• Exercise directions:
Word for word, set down every line of the entries below from the line with "split; [apply NextFrame_closed|]." to the line with "pose proof (WriteAll_sameControl", including both, and no other line.

[Records contained in a dataset]
-=-=-

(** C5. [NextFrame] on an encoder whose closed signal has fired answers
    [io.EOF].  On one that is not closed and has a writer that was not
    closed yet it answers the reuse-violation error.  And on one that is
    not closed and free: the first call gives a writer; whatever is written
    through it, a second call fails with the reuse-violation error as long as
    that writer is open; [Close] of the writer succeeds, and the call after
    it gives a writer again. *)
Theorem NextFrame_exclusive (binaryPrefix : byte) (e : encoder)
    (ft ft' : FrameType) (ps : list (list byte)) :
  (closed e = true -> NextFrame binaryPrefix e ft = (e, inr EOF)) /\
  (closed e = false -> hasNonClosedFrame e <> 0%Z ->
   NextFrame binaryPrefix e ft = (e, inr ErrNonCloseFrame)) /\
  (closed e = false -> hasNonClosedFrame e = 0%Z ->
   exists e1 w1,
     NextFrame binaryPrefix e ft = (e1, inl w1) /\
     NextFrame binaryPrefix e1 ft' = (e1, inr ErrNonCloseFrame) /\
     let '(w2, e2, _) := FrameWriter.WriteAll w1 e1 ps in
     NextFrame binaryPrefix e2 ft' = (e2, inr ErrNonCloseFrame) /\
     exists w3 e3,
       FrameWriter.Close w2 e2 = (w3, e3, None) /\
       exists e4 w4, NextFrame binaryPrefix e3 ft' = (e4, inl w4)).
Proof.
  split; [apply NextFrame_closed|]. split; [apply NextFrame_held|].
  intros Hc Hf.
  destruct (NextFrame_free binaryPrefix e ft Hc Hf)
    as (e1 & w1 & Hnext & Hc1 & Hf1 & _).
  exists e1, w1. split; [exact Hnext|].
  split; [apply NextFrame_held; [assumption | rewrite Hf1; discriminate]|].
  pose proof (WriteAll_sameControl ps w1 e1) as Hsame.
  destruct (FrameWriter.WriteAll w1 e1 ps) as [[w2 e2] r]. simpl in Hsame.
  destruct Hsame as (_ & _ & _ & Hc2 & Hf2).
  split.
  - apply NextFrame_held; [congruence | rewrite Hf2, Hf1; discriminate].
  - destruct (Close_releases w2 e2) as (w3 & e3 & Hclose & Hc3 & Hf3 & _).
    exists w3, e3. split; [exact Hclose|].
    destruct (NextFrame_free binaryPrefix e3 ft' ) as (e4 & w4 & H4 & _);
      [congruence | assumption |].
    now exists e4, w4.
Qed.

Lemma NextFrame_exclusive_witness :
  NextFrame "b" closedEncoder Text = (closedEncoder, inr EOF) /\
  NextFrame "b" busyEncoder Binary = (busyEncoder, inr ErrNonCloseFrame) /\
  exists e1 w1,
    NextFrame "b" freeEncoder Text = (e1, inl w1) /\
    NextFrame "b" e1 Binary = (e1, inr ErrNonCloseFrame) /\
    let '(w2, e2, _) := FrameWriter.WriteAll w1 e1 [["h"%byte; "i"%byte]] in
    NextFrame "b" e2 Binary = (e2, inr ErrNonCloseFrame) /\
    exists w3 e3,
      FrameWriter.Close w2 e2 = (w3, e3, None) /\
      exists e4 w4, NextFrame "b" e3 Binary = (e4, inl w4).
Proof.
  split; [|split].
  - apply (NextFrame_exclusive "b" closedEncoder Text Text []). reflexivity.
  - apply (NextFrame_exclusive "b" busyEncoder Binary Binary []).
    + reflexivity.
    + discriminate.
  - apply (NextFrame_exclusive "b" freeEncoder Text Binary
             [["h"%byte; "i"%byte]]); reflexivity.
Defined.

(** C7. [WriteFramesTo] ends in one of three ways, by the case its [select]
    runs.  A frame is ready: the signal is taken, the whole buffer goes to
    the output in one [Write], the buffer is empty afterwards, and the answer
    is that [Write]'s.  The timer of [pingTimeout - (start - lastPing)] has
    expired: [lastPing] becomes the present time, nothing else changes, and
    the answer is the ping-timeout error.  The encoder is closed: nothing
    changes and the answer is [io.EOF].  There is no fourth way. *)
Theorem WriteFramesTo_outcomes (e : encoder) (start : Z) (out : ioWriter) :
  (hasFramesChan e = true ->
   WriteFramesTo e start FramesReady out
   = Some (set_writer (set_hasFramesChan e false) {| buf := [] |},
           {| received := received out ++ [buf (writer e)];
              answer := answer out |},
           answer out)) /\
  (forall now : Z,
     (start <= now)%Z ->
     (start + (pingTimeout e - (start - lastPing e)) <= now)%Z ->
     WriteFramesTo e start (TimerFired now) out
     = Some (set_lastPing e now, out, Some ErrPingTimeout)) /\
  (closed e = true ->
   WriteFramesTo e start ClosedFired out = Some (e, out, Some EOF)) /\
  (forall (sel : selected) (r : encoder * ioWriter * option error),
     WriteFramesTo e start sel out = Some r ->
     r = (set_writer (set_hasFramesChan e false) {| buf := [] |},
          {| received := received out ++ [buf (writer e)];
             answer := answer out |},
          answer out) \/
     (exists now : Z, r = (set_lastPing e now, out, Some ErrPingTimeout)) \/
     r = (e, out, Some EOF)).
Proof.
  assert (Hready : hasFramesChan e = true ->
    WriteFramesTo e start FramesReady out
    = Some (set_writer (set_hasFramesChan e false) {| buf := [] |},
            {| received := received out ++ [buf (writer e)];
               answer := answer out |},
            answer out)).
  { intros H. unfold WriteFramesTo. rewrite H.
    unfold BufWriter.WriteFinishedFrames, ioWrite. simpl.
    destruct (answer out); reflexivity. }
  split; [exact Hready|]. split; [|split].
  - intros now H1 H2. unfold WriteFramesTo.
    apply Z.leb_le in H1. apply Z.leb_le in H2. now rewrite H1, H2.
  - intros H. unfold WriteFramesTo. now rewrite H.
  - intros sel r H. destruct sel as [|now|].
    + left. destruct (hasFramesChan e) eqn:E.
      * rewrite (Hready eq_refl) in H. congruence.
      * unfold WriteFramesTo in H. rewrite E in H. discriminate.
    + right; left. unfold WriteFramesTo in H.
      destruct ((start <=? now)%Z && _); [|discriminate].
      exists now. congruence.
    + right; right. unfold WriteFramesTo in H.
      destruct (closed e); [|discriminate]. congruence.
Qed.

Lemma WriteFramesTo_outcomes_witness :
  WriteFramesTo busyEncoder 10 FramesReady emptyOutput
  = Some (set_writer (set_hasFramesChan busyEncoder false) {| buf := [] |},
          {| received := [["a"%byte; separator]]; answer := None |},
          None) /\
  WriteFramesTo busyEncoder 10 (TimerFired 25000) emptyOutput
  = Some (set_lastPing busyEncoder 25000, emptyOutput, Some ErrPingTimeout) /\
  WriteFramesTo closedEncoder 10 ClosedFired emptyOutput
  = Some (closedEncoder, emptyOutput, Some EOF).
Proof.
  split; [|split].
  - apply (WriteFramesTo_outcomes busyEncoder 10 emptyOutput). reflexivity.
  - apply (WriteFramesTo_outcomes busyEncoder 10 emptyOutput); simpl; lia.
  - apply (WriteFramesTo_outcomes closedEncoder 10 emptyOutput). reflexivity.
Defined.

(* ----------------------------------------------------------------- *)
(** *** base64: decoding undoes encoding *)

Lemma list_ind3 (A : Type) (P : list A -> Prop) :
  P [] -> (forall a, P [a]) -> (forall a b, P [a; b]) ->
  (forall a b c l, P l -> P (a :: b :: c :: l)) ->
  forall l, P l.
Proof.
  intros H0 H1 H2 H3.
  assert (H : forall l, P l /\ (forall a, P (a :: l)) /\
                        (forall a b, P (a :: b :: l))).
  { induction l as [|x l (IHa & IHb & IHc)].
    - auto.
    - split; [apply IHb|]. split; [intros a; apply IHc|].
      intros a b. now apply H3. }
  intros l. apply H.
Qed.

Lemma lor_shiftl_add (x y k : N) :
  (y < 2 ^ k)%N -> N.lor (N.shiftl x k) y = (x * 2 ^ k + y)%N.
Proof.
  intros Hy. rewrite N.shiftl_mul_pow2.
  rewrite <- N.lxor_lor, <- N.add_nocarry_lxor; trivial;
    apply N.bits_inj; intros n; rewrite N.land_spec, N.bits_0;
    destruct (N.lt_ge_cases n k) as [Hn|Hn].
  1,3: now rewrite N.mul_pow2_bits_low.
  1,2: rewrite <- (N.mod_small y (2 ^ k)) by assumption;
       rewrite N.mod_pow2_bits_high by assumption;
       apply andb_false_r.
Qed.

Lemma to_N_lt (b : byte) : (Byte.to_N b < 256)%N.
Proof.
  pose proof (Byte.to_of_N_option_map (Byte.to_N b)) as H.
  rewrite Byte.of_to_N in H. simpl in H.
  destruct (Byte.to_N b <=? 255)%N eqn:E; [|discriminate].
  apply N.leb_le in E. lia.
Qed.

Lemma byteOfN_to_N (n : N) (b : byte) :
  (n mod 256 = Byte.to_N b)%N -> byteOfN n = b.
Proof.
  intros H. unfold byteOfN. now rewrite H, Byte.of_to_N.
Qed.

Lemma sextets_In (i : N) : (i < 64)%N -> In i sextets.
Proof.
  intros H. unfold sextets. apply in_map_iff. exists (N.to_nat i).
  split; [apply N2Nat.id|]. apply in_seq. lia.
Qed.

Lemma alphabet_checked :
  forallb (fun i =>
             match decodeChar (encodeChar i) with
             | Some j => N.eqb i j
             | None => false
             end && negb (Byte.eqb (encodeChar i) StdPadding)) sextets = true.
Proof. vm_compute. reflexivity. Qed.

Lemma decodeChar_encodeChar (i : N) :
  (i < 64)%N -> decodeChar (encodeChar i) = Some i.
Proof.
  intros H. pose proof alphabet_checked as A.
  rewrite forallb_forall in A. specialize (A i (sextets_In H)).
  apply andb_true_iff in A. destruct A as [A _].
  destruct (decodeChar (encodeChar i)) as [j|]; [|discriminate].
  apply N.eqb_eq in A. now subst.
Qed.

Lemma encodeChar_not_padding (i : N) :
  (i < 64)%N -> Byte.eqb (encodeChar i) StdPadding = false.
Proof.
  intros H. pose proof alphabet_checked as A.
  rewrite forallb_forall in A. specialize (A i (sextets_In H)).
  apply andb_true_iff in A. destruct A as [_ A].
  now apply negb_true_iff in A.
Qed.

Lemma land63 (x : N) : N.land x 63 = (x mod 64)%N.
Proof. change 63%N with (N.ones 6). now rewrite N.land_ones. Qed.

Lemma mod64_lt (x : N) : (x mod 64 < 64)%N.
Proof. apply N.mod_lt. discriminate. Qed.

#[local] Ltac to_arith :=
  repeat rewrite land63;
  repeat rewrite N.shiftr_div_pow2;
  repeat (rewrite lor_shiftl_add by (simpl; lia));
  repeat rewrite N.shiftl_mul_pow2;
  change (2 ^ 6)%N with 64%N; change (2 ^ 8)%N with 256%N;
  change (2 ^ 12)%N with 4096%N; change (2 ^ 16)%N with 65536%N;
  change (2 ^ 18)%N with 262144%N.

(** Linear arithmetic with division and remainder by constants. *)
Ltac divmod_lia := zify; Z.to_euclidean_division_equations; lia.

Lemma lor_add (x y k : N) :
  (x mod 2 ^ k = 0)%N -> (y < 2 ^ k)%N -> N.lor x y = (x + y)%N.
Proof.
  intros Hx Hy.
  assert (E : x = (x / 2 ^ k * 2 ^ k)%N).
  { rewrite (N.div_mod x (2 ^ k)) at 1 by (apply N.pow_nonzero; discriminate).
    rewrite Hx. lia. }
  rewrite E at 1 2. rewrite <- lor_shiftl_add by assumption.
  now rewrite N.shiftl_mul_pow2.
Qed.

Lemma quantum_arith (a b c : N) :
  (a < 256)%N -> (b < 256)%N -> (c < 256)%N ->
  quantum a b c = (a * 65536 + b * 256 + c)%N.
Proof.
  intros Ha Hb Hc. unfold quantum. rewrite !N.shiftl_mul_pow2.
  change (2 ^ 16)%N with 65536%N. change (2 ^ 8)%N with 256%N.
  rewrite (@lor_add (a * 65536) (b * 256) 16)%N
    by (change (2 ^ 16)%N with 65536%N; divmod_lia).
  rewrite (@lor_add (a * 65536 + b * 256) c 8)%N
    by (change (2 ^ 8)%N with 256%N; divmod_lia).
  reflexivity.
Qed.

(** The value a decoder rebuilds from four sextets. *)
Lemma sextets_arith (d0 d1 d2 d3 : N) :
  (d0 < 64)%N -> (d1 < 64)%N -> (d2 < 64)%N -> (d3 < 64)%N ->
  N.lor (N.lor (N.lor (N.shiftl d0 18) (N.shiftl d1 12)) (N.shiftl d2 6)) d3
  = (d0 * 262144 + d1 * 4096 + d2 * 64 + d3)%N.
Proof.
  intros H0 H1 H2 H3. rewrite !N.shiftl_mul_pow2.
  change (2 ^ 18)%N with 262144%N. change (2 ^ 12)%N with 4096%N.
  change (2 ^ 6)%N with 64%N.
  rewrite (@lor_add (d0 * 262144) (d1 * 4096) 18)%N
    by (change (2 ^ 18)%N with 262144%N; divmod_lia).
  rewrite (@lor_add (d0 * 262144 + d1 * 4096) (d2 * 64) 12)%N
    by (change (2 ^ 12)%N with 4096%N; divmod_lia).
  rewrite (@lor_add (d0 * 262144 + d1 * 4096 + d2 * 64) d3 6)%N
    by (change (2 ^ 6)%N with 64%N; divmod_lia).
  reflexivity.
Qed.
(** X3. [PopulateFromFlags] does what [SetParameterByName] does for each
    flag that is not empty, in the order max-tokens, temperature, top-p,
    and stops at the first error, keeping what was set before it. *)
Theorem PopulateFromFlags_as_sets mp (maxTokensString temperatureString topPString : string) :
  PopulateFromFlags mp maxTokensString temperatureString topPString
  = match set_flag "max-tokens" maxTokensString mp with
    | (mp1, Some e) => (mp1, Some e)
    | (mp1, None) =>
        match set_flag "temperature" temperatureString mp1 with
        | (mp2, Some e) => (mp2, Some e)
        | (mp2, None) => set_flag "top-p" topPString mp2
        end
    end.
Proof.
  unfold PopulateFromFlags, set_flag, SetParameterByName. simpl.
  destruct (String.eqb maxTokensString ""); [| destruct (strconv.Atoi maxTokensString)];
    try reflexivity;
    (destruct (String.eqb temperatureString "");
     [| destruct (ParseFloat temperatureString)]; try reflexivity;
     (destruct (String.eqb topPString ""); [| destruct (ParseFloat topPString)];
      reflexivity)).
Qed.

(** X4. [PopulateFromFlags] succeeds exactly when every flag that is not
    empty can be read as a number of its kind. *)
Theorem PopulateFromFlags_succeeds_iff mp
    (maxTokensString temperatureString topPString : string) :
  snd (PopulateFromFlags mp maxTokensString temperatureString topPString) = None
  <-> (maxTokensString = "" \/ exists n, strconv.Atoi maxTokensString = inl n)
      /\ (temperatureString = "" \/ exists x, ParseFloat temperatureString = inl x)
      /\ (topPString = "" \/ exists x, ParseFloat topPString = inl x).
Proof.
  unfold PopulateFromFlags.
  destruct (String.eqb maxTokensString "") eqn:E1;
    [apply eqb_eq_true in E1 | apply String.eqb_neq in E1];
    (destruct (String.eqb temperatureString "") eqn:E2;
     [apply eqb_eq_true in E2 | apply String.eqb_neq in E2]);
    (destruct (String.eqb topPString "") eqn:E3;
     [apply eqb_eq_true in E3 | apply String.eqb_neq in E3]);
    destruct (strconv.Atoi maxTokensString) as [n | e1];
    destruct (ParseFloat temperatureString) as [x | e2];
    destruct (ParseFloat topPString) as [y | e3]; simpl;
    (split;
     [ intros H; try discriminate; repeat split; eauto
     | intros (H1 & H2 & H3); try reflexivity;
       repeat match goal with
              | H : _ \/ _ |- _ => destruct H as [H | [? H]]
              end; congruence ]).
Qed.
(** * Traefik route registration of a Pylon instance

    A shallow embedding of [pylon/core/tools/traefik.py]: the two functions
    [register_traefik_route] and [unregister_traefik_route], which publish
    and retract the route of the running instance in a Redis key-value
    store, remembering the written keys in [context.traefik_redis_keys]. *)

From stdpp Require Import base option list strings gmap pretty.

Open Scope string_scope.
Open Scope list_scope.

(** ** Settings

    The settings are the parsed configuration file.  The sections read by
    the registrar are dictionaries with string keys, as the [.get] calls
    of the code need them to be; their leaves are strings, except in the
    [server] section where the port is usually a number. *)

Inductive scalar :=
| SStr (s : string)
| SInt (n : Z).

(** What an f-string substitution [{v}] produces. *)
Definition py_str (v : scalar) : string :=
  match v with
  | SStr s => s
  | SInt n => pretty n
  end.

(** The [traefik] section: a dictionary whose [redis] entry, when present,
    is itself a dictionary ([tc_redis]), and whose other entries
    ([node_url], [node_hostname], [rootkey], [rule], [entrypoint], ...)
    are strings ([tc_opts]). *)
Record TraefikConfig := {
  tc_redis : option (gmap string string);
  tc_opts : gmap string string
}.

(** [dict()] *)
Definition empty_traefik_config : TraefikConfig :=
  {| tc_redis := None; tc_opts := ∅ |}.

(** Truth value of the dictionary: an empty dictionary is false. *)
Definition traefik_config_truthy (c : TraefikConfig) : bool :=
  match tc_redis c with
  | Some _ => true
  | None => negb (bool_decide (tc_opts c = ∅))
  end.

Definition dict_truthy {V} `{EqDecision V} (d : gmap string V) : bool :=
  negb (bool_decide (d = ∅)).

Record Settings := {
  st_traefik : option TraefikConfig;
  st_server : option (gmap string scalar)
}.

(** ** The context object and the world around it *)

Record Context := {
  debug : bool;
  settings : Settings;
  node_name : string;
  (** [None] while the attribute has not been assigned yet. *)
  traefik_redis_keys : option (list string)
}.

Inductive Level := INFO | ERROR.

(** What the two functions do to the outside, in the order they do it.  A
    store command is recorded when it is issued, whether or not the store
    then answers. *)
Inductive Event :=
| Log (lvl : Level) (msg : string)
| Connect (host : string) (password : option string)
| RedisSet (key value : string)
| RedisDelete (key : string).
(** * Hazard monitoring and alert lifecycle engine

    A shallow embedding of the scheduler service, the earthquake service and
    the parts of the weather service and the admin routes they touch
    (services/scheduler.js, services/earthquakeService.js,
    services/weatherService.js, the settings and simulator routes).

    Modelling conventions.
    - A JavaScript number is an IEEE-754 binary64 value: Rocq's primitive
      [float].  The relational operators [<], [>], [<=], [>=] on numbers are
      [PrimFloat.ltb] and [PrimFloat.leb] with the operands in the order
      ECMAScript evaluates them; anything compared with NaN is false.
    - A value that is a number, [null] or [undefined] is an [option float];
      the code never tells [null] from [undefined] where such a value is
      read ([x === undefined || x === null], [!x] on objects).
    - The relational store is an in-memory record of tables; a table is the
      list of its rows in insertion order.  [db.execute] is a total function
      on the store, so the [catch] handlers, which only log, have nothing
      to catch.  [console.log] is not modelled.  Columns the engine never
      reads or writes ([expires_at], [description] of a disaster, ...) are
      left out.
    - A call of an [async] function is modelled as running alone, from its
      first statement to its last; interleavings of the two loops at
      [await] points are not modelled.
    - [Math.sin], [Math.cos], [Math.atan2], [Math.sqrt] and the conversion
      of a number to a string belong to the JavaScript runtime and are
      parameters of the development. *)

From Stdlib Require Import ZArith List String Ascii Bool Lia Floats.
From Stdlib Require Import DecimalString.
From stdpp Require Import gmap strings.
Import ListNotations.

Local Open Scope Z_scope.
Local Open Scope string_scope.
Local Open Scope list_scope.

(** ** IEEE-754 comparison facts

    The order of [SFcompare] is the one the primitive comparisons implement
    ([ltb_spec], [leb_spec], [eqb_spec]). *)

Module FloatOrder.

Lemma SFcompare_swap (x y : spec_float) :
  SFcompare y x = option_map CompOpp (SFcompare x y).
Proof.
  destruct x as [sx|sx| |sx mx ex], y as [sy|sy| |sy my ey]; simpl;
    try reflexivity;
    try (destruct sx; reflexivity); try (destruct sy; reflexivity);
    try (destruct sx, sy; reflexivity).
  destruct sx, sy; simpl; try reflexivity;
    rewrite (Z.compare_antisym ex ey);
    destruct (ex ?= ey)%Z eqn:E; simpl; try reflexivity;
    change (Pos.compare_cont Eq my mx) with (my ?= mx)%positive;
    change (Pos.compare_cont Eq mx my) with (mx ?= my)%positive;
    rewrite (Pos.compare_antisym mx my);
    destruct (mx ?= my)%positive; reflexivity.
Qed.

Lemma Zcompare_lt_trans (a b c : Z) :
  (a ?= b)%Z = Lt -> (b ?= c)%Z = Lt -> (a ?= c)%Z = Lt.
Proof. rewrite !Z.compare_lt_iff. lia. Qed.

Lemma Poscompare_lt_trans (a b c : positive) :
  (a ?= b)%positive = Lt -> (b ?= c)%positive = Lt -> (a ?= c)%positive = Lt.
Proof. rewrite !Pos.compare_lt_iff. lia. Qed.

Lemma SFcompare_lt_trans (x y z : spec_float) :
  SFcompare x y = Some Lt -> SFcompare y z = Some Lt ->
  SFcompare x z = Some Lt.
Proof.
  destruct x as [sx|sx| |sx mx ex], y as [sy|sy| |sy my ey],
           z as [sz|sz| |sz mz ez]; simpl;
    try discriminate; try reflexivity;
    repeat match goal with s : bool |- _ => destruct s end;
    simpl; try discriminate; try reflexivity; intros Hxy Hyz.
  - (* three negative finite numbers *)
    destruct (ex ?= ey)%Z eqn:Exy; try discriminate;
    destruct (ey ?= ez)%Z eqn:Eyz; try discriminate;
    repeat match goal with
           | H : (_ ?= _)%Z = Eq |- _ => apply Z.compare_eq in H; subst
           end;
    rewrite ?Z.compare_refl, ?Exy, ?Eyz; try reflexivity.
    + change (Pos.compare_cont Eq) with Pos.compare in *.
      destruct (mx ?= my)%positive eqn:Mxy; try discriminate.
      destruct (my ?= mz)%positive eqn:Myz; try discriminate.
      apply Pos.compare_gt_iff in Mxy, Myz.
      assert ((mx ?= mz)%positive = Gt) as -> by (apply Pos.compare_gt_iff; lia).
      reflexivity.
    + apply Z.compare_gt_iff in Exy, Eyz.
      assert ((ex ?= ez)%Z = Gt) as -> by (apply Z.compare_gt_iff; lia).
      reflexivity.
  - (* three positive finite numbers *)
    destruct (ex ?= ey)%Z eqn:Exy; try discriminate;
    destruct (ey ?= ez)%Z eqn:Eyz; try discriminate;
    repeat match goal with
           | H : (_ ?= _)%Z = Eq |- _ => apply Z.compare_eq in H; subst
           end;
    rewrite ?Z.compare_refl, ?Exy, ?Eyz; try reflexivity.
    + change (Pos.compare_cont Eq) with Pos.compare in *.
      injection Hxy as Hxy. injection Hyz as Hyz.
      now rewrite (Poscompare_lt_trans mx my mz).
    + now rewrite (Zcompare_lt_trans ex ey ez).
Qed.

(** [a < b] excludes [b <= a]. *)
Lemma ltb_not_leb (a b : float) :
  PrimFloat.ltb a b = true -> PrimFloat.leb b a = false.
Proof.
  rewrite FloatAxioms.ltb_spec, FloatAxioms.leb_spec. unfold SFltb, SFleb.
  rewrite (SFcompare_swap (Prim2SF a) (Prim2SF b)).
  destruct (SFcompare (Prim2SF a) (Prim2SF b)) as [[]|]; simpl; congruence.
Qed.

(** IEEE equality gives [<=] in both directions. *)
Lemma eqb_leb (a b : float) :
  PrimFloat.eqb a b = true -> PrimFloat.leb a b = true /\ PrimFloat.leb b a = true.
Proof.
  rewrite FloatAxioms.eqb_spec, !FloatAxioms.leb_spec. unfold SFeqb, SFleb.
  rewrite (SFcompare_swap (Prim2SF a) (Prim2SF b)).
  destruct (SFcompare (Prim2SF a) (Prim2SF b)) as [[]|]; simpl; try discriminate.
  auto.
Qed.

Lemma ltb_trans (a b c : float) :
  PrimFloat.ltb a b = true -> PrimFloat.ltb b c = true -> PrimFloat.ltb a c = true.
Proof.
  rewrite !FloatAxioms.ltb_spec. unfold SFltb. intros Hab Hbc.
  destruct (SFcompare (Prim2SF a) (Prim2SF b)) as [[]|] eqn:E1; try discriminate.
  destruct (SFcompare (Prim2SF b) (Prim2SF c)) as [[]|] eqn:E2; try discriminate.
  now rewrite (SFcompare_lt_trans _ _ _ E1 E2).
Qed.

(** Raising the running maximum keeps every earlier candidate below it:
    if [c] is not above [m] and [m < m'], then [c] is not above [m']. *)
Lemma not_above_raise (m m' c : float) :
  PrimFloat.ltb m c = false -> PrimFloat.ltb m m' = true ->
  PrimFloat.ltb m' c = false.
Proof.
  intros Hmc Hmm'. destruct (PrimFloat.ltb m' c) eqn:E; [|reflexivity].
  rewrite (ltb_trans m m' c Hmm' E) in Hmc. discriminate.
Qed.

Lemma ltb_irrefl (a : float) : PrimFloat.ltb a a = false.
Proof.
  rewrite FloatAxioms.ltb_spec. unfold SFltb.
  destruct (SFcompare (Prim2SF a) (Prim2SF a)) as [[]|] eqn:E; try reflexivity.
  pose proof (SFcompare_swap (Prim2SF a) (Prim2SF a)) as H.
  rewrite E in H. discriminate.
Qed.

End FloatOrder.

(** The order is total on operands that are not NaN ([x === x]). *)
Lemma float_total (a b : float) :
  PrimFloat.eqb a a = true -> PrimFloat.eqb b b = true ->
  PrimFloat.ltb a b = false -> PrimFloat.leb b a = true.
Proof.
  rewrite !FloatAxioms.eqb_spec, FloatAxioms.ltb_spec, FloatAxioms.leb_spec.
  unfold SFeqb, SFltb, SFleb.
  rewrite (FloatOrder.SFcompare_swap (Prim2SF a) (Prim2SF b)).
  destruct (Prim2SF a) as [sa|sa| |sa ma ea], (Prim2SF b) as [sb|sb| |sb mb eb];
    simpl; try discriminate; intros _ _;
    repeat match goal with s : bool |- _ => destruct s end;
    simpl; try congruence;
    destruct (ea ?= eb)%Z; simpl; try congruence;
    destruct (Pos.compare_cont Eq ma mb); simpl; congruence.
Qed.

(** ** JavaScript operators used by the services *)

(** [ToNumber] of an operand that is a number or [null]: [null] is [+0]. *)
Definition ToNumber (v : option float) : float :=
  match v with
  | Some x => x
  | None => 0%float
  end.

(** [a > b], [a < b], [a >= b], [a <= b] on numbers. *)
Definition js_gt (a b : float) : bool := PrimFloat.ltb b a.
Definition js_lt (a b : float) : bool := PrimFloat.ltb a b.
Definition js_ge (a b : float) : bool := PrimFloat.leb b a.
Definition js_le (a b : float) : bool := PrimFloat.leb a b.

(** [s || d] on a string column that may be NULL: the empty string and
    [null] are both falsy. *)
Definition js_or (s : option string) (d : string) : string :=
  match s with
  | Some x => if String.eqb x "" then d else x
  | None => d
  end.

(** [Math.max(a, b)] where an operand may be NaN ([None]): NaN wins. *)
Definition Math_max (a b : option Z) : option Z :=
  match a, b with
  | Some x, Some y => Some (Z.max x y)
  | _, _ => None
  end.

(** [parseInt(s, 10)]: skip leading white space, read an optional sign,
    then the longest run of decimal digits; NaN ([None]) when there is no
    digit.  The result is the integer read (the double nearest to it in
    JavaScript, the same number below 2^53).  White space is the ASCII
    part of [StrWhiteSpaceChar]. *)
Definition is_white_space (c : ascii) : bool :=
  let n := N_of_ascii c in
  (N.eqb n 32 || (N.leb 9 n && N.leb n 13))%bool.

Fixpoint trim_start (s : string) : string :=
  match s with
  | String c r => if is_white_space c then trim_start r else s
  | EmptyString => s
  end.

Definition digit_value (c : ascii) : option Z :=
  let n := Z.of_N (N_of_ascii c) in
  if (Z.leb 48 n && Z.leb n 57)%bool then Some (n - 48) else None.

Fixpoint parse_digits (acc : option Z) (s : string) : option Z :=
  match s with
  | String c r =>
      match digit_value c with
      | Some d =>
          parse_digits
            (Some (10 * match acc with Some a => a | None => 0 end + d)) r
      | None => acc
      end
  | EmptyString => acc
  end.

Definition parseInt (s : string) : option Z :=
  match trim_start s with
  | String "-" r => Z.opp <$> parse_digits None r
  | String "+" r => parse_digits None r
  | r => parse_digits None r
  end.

-=-=-

• Expected answer:
  split; [apply NextFrame_closed|]. split; [apply NextFrame_held|].
  intros Hc Hf.
  destruct (NextFrame_free binaryPrefix e ft Hc Hf)
    as (e1 & w1 & Hnext & Hc1 & Hf1 & _).
  exists e1, w1. split; [exact Hnext|].
  split; [apply NextFrame_held; [assumption | rewrite Hf1; discriminate]|].
  pose proof (WriteAll_sameControl ps w1 e1) as Hsame.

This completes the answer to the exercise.